BEGIN
Definition requested_type (format : Z) : option ClipboardContentType :=
  if format =? CF_UNICODETEXT then Some Text
  else if (format =? CF_DIBV5) || (format =? CF_DIB) then Some Image
  else None.

(** Why a render left the slot empty: the early returns of the function. *)
Inductive RenderAbort :=
| UnsupportedFormat
| NoAnnouncement
| TypeMismatch
| NoCachedData
| SendFailed
| NoEvent
| RenderTimedOut
| QuitObserved
| SupersededInWait
| WaitFailed
| SupersededAfterWake
| NoResponseInFlight.

(** Where an activation stands: before [SendFrame], at the head of the wait
    loop, inside the message pump, or woken and about to take the lock. *)
Inductive RenderPc := AtSend | AtWait (start : Z) | AtPump (start : Z) | AtWake.

Record RenderFrame := {
  rf_format : Z;
  rf_requested : ClipboardContentType;
  rf_hash : list Z;
  rf_pc : RenderPc
}.

(** The clipboard call the final [switch] makes. *)
Inductive RenderCall :=
| RenderTextDuringWmRenderFormat (wide : list Z)
| RenderImageDuringWmRenderFormat (format : Z) (png : list Z).

(** What an activation does that others can see. *)
Inductive RenderOutput :=
| OSendFrame (frame : list Z)
| ORender (hash : list Z) (call : RenderCall)
| OAbort (why : RenderAbort).

Section Handlers.
Context `{Win32Strings}.

Definition render_call (requested : ClipboardContentType) (format : Z) (response : list Z) : option RenderCall :=
  match requested with
  | Text => Some (RenderTextDuringWmRenderFormat (Utf8ToWide response))
  | Image => Some (RenderImageDuringWmRenderFormat format response)
  | _ => None
  end.

Definition finish_render (hash : list Z) (requested : ClipboardContentType) (format : Z)
    (response : list Z) : list RenderOutput :=
  match render_call requested format response with
  | Some c => [ORender hash c]
  | None => []
  end.

(** [response = std::move(pending_response_); cached_response_ = response;
    cached_valid_ = true]: a moved-from vector is empty. *)
Definition adopt_pending (s : RenderState) : RenderState :=
  {| pending_hash := pending_hash s; pending_type := pending_type s;
     pending_response := []; cached_response := pending_response s;
     cached_valid := true; render_event := render_event s |}.

(** The entry of the function up to the end of the first locked region: a frame
    when it goes on to ask the parent, outputs otherwise. *)
Definition render_enter (format : Z) (cache_only : bool) (s : RenderState)
  : RenderState * option RenderFrame * list RenderOutput :=
  match requested_type format with
  | None => (s, None, [OAbort UnsupportedFormat])
  | Some requested =>
      let hash := pending_hash s in
      if bytes_eqb hash [] then (s, None, [OAbort NoAnnouncement])
      else if negb (bool_decide (pending_type s = requested)) then (s, None, [OAbort TypeMismatch])
      else if cached_valid s then
        (s, None, finish_render hash requested format (cached_response s))
      else if negb (bytes_eqb (pending_response s) []) then
        (adopt_pending s, None, finish_render hash requested format (pending_response s))
      else if cache_only then (s, None, [OAbort NoCachedData])
      else (s, Some {| rf_format := format; rf_requested := requested; rf_hash := hash; rf_pc := AtSend |}, [])
  end.
Lemma once_inv_step l s s' : once l = true -> sta_exec l s = Some s' -> once_inv s -> once_inv s'.
Proof.
  intros Hl H [[Hp1 Hp2] Hd]. destruct l; try discriminate Hl; sta_step H; subst; (split; cbn in *;
    [ split; congruence
    | intros Hpc; first [ by apply Hd | apply Hd; intuition congruence | intuition congruence ] ]).
Qed.

(** *** Posts that reach the window *)

(** Of each post of a run, whether it reaches the window: there is one, and
    [PostMessageW] succeeds. *)
Definition reaches (l : StaLabel) (s : StaWorker) : list bool :=
  match l with SlPost posted => [hwnd_atom_ s && posted] | _ => [] end.
Fixpoint posts (ls : list StaLabel) (s : StaWorker) : list bool :=
  match ls with
  | [] => []
  | l :: ls' => reaches l s ++ match sta_exec l s with Some s' => posts ls' s' | None => [] end
  end.

(** Since [t] was pushed no post has reached the window. *)
Definition unwoken (ls : list StaLabel) (t : Z) : Prop :=
  exists before s after, ls = before ++ SlPush t :: after /\ run_sta before init_StaWorker = Some s /\
    true ∉ posts after (push_task t s).

Lemma run_sta_app ls ls' s : run_sta (ls ++ ls') s = (s1 ← run_sta ls s; run_sta ls' s1).
Proof.
  revert s. induction ls as [|l ls IH]; intros s; simpl; [done|]. destruct (sta_exec l s); [apply IH|done].
Qed.

Lemma posts_snoc ls l s s1 : run_sta ls s = Some s1 -> posts (ls ++ [l]) s = posts ls s ++ reaches l s1.
Proof.
  revert s. induction ls as [|x ls IH]; intros s H; simpl in *.
  - simplify_eq. destruct (sta_exec l s1); by rewrite app_nil_r.
  - destruct (sta_exec x s) as [s2|]; [|done]. by rewrite IH, app_assoc.
Qed.

Lemma unwoken_snoc ls l s t :
  run_sta ls init_StaWorker = Some s -> unwoken ls t -> true ∉ reaches l s -> unwoken (ls ++ [l]) t.
Proof.
  intros H (before & s1 & after & -> & H1 & Hp) Hl. exists before, s1, (after ++ [l]).
  rewrite <- app_assoc. split_and!; [done|done|]. rewrite run_sta_app, H1 in H. cbn in H.
  rewrite (posts_snoc _ _ _ _ H), elem_of_app. tauto.
Qed.

Lemma unwoken_push ls s t : run_sta ls init_StaWorker = Some s -> unwoken (ls ++ [SlPush t]) t.
Proof. intros H. exists ls, s, []. split_and!; [done|done|apply not_elem_of_nil]. Qed.

(** A task in the queue has a message posted, or no post since its push has
    reached the window; and when every post reaches it, a message is posted or
    about to be. *)
Record wake_inv (ls : list StaLabel) (s : StaWorker) : Prop := {
  wake_window : hwnd_atom_ s = true <-> thread_ s = ThPump \/ thread_ s = ThQuit;
  wake_none : thread_ s <> ThPump -> thread_ s <> ThQuit -> thread_ s <> ThCleared -> MsgWork ∉ posted_ s;
  wake_message : forall t, t ∈ queue_ s -> MsgWork ∈ posted_ s \/ unwoken ls t;
  wake_all : queue_ s <> [] -> MsgWork ∈ posted_ s \/ 0 < unposted_ s \/ false ∈ posts ls init_StaWorker
}.

(** Steps that post nothing, push nothing and take no work message. *)
Lemma wake_quiet ls l s s' :
  run_sta ls init_StaWorker = Some s -> wake_inv ls s -> reaches l s = [] ->
  queue_ s' = queue_ s -> unposted_ s' = unposted_ s -> (MsgWork ∈ posted_ s' <-> MsgWork ∈ posted_ s) ->
  (hwnd_atom_ s' = true <-> thread_ s' = ThPump \/ thread_ s' = ThQuit) ->
  (thread_ s' <> ThPump -> thread_ s' <> ThQuit -> thread_ s' <> ThCleared -> MsgWork ∉ posted_ s) ->
  wake_inv (ls ++ [l]) s'.
Proof.
  intros H [_ _ Hm Ha] Hr Hq Hu Hp Hw Hn. split; [done|by rewrite Hp|..].
  - intros t Ht. rewrite Hq in Ht. rewrite Hp. destruct (Hm t Ht); [by left|right].
    eapply unwoken_snoc; [done|done|]. rewrite Hr. apply not_elem_of_nil.
  - intros Hne. rewrite Hq in Hne. rewrite Hp, Hu, (posts_snoc _ _ _ _ H), elem_of_app. destruct (Ha Hne) as [|[|]]; tauto.
Qed.

Lemma wake_empty ls l s' :
  queue_ s' = [] -> (hwnd_atom_ s' = true <-> thread_ s' = ThPump \/ thread_ s' = ThQuit) ->
  (thread_ s' <> ThPump -> thread_ s' <> ThQuit -> thread_ s' <> ThCleared -> MsgWork ∉ posted_ s') ->
  wake_inv (ls ++ [l]) s'.
Proof.
  intros Hq Hw Hn. split; [done|done| |by rewrite Hq]. intros t Ht. rewrite Hq in Ht. by apply elem_of_nil in Ht.
Qed.

Lemma mem_work_quit ms : MsgWork ∈ MsgQuit :: ms <-> MsgWork ∈ ms.
Proof. rewrite elem_of_cons. intuition congruence. Qed.
Lemma mem_work_snoc ms : MsgWork ∈ ms ++ [MsgQuit] <-> MsgWork ∈ ms.
Proof. rewrite elem_of_app, list_elem_of_singleton. intuition congruence. Qed.
#[local] Hint Rewrite mem_work_quit mem_work_snoc : clip.

Lemma wake_post ls posted s :
  run_sta ls init_StaWorker = Some s -> wake_inv ls s ->
  wake_inv (ls ++ [SlPost posted])
    (with_messages (stopping_ s) (if hwnd_atom_ s && posted then posted_ s ++ [MsgWork] else posted_ s)
       (quit_flag_ s) (unposted_ s - 1) s).
Proof.
  intros H [Hw Hn Hm Ha]. destruct (hwnd_atom_ s && posted) eqn:Er.
  - assert (Hin : MsgWork ∈ posted_ s ++ [MsgWork]) by (apply elem_of_app; right; apply list_elem_of_here).
    split; cbn; [done| |by left|by left]. intros H1 H2 _. apply andb_prop in Er as [Er _]. apply Hw in Er. tauto.
  - split; cbn; [done|done|..].
    + intros t Ht. destruct (Hm t Ht); [by left|right]. eapply unwoken_snoc; [done|done|]. cbn. rewrite Er.
      by intros ?%list_elem_of_singleton.
    + intros Hne. right. right. rewrite (posts_snoc _ _ _ _ H), elem_of_app. right. cbn. rewrite Er. apply list_elem_of_here.
Qed.
Lemma open_events_step l y y' out : fetch_exec l y = Some (y', out) -> open_owned y -> open_owned y'.
Proof.
  destruct y as [p st]. intros E Ho. destruct l; cbn in E.
  - destruct (fpumping st); [|done]. destruct (fetch_enter _ _ _ _ _ _ _) as [[p' f] o] eqn:Ee. simplify_eq. eapply open_enter; [exact Ee|done].
  - destruct st as [|f fs]; [done|]. destruct (ff_pc f); try done. unfold fetch_send in E. destruct sent; cbn in E; simplify_eq;
      [by (eapply open_same; [| |exact Ho])|by apply open_detach].
  - destruct st as [|f fs]; [done|]. unfold fetch_wait in E. repeat case_match; simplify_eq; try (by (eapply open_same; [| |exact Ho]));
      (apply (open_alter consume_event); [by intros ? Hn; cbn; rewrite Hn|by (eapply open_same; [| |exact Ho])]).
  - destruct st as [|f fs]; [done|]. unfold fetch_pumped in E. repeat case_match; simplify_eq; by (eapply open_same; [| |exact Ho]).
  - destruct st as [|f fs]; [done|]. destruct (ff_pc f); try done. destruct (slots p !! ff_slot f); simplify_eq. by apply open_detach.
  - simplify_eq. unfold DeliverChunk. repeat case_match; try done.
    apply (open_same (alter_slot (stage_reply data is_last error) z p) _ st st); [done|done|]. by apply open_alter.
  - simplify_eq. apply (open_same {| slots := foldr (alter flag_cancelled) (slots p) (queued (pending p)); next_slot := next_slot p;
      pending := pending p; to_set := to_set p |} _ st st); [done|done|]. by apply open_foldr.
  - destruct (bool_decide _); simplify_eq. apply (open_same (alter_slot signal_event slot p) _ st st); [done|done|].
    apply open_alter; [by intros ? Hn; cbn; rewrite Hn|done].
Qed.

Lemma open_reachable ls y out : run_fetch ls init_ProviderSys = Some (y, out) -> open_owned y.
Proof.
  assert (H : forall ls y0 y out, open_owned y0 -> run_fetch ls y0 = Some (y, out) -> open_owned y).
  { clear. intros ls. induction ls as [|l ls IH]; intros y0 y out Ho E; cbn in E; [by simplify_eq|].
    destruct (fetch_exec l y0) as [[y1 o]|] eqn:E1; [|done]. destruct (run_fetch ls y1) as [[y2 o']|] eqn:E2; [|done].
    simplify_eq. eapply IH; [|done]. by eapply open_events_step. }
  apply H. intros s sl Hs. by cbn in Hs.
Qed.

Lemma foldr_close_lookup s ids (m : gmap Z PendingChunk) sl :
  foldr (alter close_event) m ids !! s = Some sl -> pc_event sl = None \/ (s ∉ ids /\ m !! s = Some sl).
Proof.
  revert sl. induction ids as [|i ids IH]; intros sl Hs; cbn in Hs; [right; split; [apply not_elem_of_nil|done]|].
  destruct (decide (i = s)) as [->|Hn].
  - rewrite lookup_alter_eq in Hs. destruct (foldr _ m ids !! s); [|done]. cbn in Hs. injection Hs as <-. by left.
  - rewrite lookup_alter_ne in Hs by done. destruct (IH sl Hs) as [?|[]]; [by left|right]. split; [set_solver|done].
Qed.

(** No event handle is lost: only fetches in progress have theirs open, so the
    destructor finds nothing to close when none is, and leaves none open
    whenever it runs. *)
Theorem fetch_events_closed ls y out0 :
  run_fetch ls init_ProviderSys = Some (y, out0) ->
  (forall slot sl, slots (ps_provider y) !! slot = Some sl -> slot ∉ ff_slot <$> ps_stack y -> pc_event sl = None) /\
  (ps_stack y = [] -> slots (DispatcherChunkProvider_dtor (ps_provider y)) = slots (ps_provider y)) /\
  (forall slot sl, slots (DispatcherChunkProvider_dtor (ps_provider y)) !! slot = Some sl -> pc_event sl = None).
Proof.
  intros Hr. pose proof (open_reachable _ _ _ Hr) as Ho. apply run_fetch_inv in Hr as [Hq _].
  assert (Hown : forall s sl, slots (ps_provider y) !! s = Some sl -> s ∉ ff_slot <$> ps_stack y -> pc_event sl = None).
  { intros s sl Hs Hn. destruct (pc_event sl) eqn:E; [|done]. exfalso. apply Hn, (Ho s sl Hs). by rewrite E. }
  assert (Hkeys : forall s, s ∈ queued (pending (ps_provider y)) <-> s ∈ ff_slot <$> ps_stack y).
  { intros s. rewrite (queued_keys _ _ _ Hq). unfold frame_keys. by rewrite <- list_fmap_compose. }
  split_and!; [done| |].
  - intros E. cbn. rewrite (elem_of_nil_inv (queued (pending (ps_provider y)))); [done|]. intros s. rewrite Hkeys, E. apply not_elem_of_nil.
  - cbn. intros s sl [?|[Hn Hs]]%foldr_close_lookup; [done|]. apply (Hown s sl Hs). by rewrite <- Hkeys.
Qed.

(** Only the innermost fetch is anywhere but in its message pump. *)
Definition below_pump (y : ProviderSys) : Prop := Forall (fun f => exists start, ff_pc f = FAtPump start) (tail (ps_stack y)).

Lemma below_pump_step l y y' out : fetch_exec l y = Some (y', out) -> below_pump y -> below_pump y'.
Proof.
  unfold below_pump. destruct y as [p fs]. intros E Hb. destruct l; cbn in E.
  - destruct (fpumping fs) eqn:Ep; [|done]. destruct (fetch_enter _ _ _ _ _ _ _) as [[p' f] o]. apply (inj Some) in E. injection E as <- _. cbn in *.
    destruct f as [f|]; [|done]. cbn. destruct fs as [|g fs]; [done|]. cbn in *. destruct (ff_pc g) eqn:Eg; try done.
    apply Forall_cons. eauto.
  - destruct fs as [|f fs]; [done|]. destruct (ff_pc f); try done. unfold fetch_send in E. cbn in Hb.
    destruct sent; cbn in E; apply (inj Some) in E; injection E as <- _; cbn; [done|]. destruct fs; [done|]. by apply Forall_cons in Hb as [_ ?].
  - destruct fs as [|f fs]; [done|]. destruct (ff_pc f), answer, (slots p !! ff_slot f ≫= pc_event) as [[]|]; try done;
      destruct (fetch_wait _ _ _ _ _); apply (inj Some) in E; by injection E as <- _.
  - destruct fs as [|f fs]; [done|]. destruct (ff_pc f), (slots p !! ff_slot f); try done; apply (inj Some) in E; by injection E as <- _.
  - destruct fs as [|f fs]; [done|]. destruct (ff_pc f), (slots p !! ff_slot f); try done. apply (inj Some) in E. injection E as <- _. cbn in *.
    destruct fs; [done|]. by apply Forall_cons in Hb as [_ ?].
  - apply (inj Some) in E. by injection E as <- _.
  - apply (inj Some) in E. by injection E as <- _.
  - destruct (bool_decide _); [|done]. apply (inj Some) in E. by injection E as <- _.
Qed.

Lemma below_pump_reachable ls y out : run_fetch ls init_ProviderSys = Some (y, out) -> below_pump y.
Proof.
  assert (Hg : forall y0 y1 o, run_fetch ls y0 = Some (y1, o) -> below_pump y0 -> below_pump y1); [|intros Hr; eapply Hg; [exact Hr|apply Forall_nil_2]].
  induction ls as [|l ls IH]; intros y0 y1 o Hr Hb; simpl in Hr; [by simplify_eq|].
  destruct (fetch_exec l y0) as [[y2 o2]|] eqn:E; [|done]. destruct (run_fetch ls y2) as [[y3 o3]|] eqn:E3; [|done].
  simplify_eq. eapply IH; [exact E3|]. by eapply below_pump_step.
Qed.

(** C21: No lost wake-up and no leak.  In every reachable state a fetch that has
    its reply or has been cancelled has its event signalled or a [SetEvent] on
    the way, unless it has left its wait already - its event consumed, its time
    up, or seen the flag after pumping - and then it is the innermost one and
    its next step returns without sleeping again.  The queues hold exactly the
    fetches in progress, from their staging to their return: a reply leaves
    its fetch in the queue, and nothing is left behind when none is in
    progress. *)
Theorem no_lost_wakeup ls y out0 :
  run_fetch ls init_ProviderSys = Some (y, out0) ->
  (forall f sl, f ∈ ps_stack y -> slots (ps_provider y) !! ff_slot f = Some sl ->
     pc_received sl || pc_cancelled sl = true ->
     pc_event sl = Some true \/ ff_slot f ∈ to_set (ps_provider y) \/
     exists q fs y' res, ff_pc f = FAtDetach q /\ ps_stack y = f :: fs /\
       fetch_exec FLDetach y = Some (y', [FReturn (Some f) res]) /\ ps_stack y' = fs) /\
  (forall k, default [] (pending (ps_provider y) !! k) ≡ₚ
     (ff_slot <$> filter (fun f => ff_key f = k) (ps_stack y))) /\
  (ps_stack y = [] -> pending (ps_provider y) = ∅).
Proof.
  intros Hr. pose proof (below_pump_reachable _ _ _ Hr) as Hb. apply run_fetch_inv in Hr as [Hq Hf]. split_and!.
  - intros f sl Hin Hsl Hd. rewrite Forall_forall in Hf.
    destruct (Hf _ Hin) as [(sl' & Hsl' & _ & Haw & _) _ _]. rewrite Hsl in Hsl'. simplify_eq.
    unfold awake in Haw. destruct (ff_pc f) as [| | |q] eqn:Epc; [destruct (Haw Hd); auto..|].
    right. right. destruct y as [p [|g fs]]; [by apply elem_of_nil in Hin|]. unfold below_pump in Hb. cbn in *.
    apply elem_of_cons in Hin as [<-|Hin].
    + exists q, fs. rewrite Epc, Hsl. by eauto 6.
    + rewrite Forall_forall in Hb. destruct (Hb _ Hin) as [start Hp]. congruence.
  - intros k. apply NoDup_Permutation.
    + apply (qo_nodup _ _ Hq).
    + pose proof (qo_slots _ _ Hq) as Hs. unfold frame_keys in Hs. rewrite <- list_fmap_compose in Hs.
      eapply sublist_NoDup; [exact Hs|]. apply (fmap_sublist ff_slot). apply sublist_filter.
    + intros s. rewrite (qo_elem _ _ Hq), list_elem_of_fmap. unfold frame_keys. rewrite list_elem_of_fmap.
      setoid_rewrite list_elem_of_filter. naive_solver.
  - intros Hs. apply map_empty. intros k. destruct (pending (ps_provider y) !! k) as [[|s q]|] eqn:E; [| |done].
    + by destruct (qo_nonempty _ _ Hq k).
    + assert (Hin : s ∈ default [] (pending (ps_provider y) !! k)) by (rewrite E; simpl; set_solver).
      apply (qo_elem _ _ Hq) in Hin. rewrite Hs in Hin. simpl in Hin. set_solver.
Qed.

Lemma no_lost_wakeup_witness :
  exists y out0,
    run_fetch [FLFetch true (str "t") (str "0") 0 4 true; FLSend 1 true 10;
               FLDeliver (str "t") (str "0") 0 [1] false []] init_ProviderSys = Some (y, out0) /\
    ps_stack y <> [] /\
    default [] (pending (ps_provider y) !! MakeKey (str "t") (str "0") 0) ≡ₚ
      (ff_slot <$> filter (fun f => ff_key f = MakeKey (str "t") (str "0") 0) (ps_stack y)).
Proof.
  do 2 eexists. split; [vm_compute; reflexivity|]. split; [done|].
  apply (no_lost_wakeup [FLFetch true (str "t") (str "0") 0 4 true; FLSend 1 true 10;
               FLDeliver (str "t") (str "0") 0 [1] false []] _ _ eq_refl).
Defined.

(** Cancellation ends a blocked read: from every reachable state whose
    innermost fetch sleeps without a reply, [CancelAll] followed by its
    [SetEvent] lets the wait return at once and the fetch ends with
    STG_E_REVERTED and no data, leaving the queue; the fetches below it are
    flagged and signalled too, so they end the same way when they resume. *)
Theorem cancel_ends_fetch ls y out0 f fs start now sl :
  run_fetch ls init_ProviderSys = Some (y, out0) ->
  ps_stack y = f :: fs -> ff_pc f = FAtWait start ->
  slots (ps_provider y) !! ff_slot f = Some sl -> pc_received sl = false ->
  tick_elapsed start now < kChunkTimeoutMs ->
  exists y' f',
    run_fetch [FLCancelAll; FLSetEvent (ff_slot f); FLWait now WaObject; FLDetach] y =
      Some (y', [FReturn (Some f') (fetch_error STG_E_REVERTED)]) /\
    ff_slot f' = ff_slot f /\ ps_stack y' = fs /\
    Forall (fun g => ff_slot g ∈ queued (pending (ps_provider y)) /\
                     exists sl', slots (CancelAll (ps_provider y)) !! ff_slot g = Some sl' /\
                                 pc_cancelled sl' = true) fs.
Proof.
  intros Hr Hst Hpc Hsl Hrec Hb. apply run_fetch_inv in Hr as [Hq Hf].
  destruct y as [p st]. simpl in *. subst st. apply wait_budget_left in Hb.
  assert (Hin : forall g, g ∈ f :: fs -> ff_slot g ∈ queued (pending p)).
  { intros g Hg. eapply queued_keys; [done|]. unfold frame_keys. rewrite <- list_fmap_compose.
    apply list_elem_of_fmap. by exists g. }
  assert (Hev : is_Some (pc_event sl)).
  { apply Forall_cons in Hf as [[(sl0 & Hsl0 & He & _) _ _] _]. by simplify_eq. }
  destruct (foldr_flag_lookup _ (queued (pending p)) _ _ Hsl) as (sl' & Hl & He & Hre & _ & _ & _ & Hca & _).
  exists (Build_ProviderSys (detach f (alter_slot consume_event (ff_slot f) (SetEvent (ff_slot f) (CancelAll p)))) fs),
    (fetch_at f (FAtDetach false)). split_and!; try done.
  - simpl. rewrite bool_decide_eq_true_2 by (apply elem_of_app; right; apply Hin; set_solver).
    simpl. rewrite Hpc, lookup_alter_eq, Hl. simpl. destruct Hev as [b Hb']. rewrite He, Hb'. simpl.
    unfold fetch_wait. destruct (wait_budget _ _ _); [|done]. simpl.
    rewrite lookup_alter_eq, lookup_alter_eq, Hl. simpl. unfold fetch_result. simpl.
    rewrite Hre, Hrec, Hca by (apply Hin; set_solver). done.
  - apply Forall_cons in Hf as [_ Hf]. rewrite Forall_forall in *. intros g Hg.
    assert (Hg' : ff_slot g ∈ queued (pending p)) by (apply Hin; set_solver). split; [done|].
    destruct (Hf _ Hg) as [(slg & Hslg & _) _ _].
    destruct (foldr_flag_lookup _ (queued (pending p)) _ _ Hslg) as (slg' & Hlg & _ & _ & _ & _ & _ & Hc & _).
    exists slg'. split; [done|by apply Hc].
Qed.

Lemma cancel_ends_fetch_witness :
  exists y out,
    run_fetch [FLFetch true (str "t") (str "0") 0 4 true; FLSend 1 true 10] init_ProviderSys = Some (y, out) /\
    exists y' f',
      run_fetch [FLCancelAll; FLSetEvent 0; FLWait 20 WaObject; FLDetach] y =
        Some (y', [FReturn (Some f') (fetch_error STG_E_REVERTED)]) /\
      ff_slot f' = 0 /\ ps_stack y' = [].
Proof.
  do 2 eexists. split; [vm_compute; reflexivity|].
  edestruct (cancel_ends_fetch [FLFetch true (str "t") (str "0") 0 4 true; FLSend 1 true 10])
    with (now := 20) as (y' & f' & Hr & Hf & Hs & _); [reflexivity..|].
  exists y', f'. split; [exact Hr|]. split; [exact Hf|exact Hs].
Defined.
END
◆ **TASK DESCRIPTION**
Retype word for word everything in the listing above from the line that holds "revert s. induction ls as [|l" down to the line that holds "Record wake_inv (ls". Keep both end lines and leave out the rest.

◆ **ANSWER TO THIS PROBLEM**
  revert s. induction ls as [|l ls IH]; intros s; simpl; [done|]. destruct (sta_exec l s); [apply IH|done].
Qed.

Lemma posts_snoc ls l s s1 : run_sta ls s = Some s1 -> posts (ls ++ [l]) s = posts ls s ++ reaches l s1.
Proof.
  revert s. induction ls as [|x ls IH]; intros s H; simpl in *.
  - simplify_eq. destruct (sta_exec l s1); by rewrite app_nil_r.
  - destruct (sta_exec x s) as [s2|]; [|done]. by rewrite IH, app_assoc.
Qed.

Lemma unwoken_snoc ls l s t :
  run_sta ls init_StaWorker = Some s -> unwoken ls t -> true ∉ reaches l s -> unwoken (ls ++ [l]) t.
Proof.
  intros H (before & s1 & after & -> & H1 & Hp) Hl. exists before, s1, (after ++ [l]).
  rewrite <- app_assoc. split_and!; [done|done|]. rewrite run_sta_app, H1 in H. cbn in H.
  rewrite (posts_snoc _ _ _ _ H), elem_of_app. tauto.
Qed.

Lemma unwoken_push ls s t : run_sta ls init_StaWorker = Some s -> unwoken (ls ++ [SlPush t]) t.
Proof. intros H. exists ls, s, []. split_and!; [done|done|apply not_elem_of_nil]. Qed.

(** A task in the queue has a message posted, or no post since its push has
    reached the window; and when every post reaches it, a message is posted or
    about to be. *)
Record wake_inv (ls : list StaLabel) (s : StaWorker) : Prop := {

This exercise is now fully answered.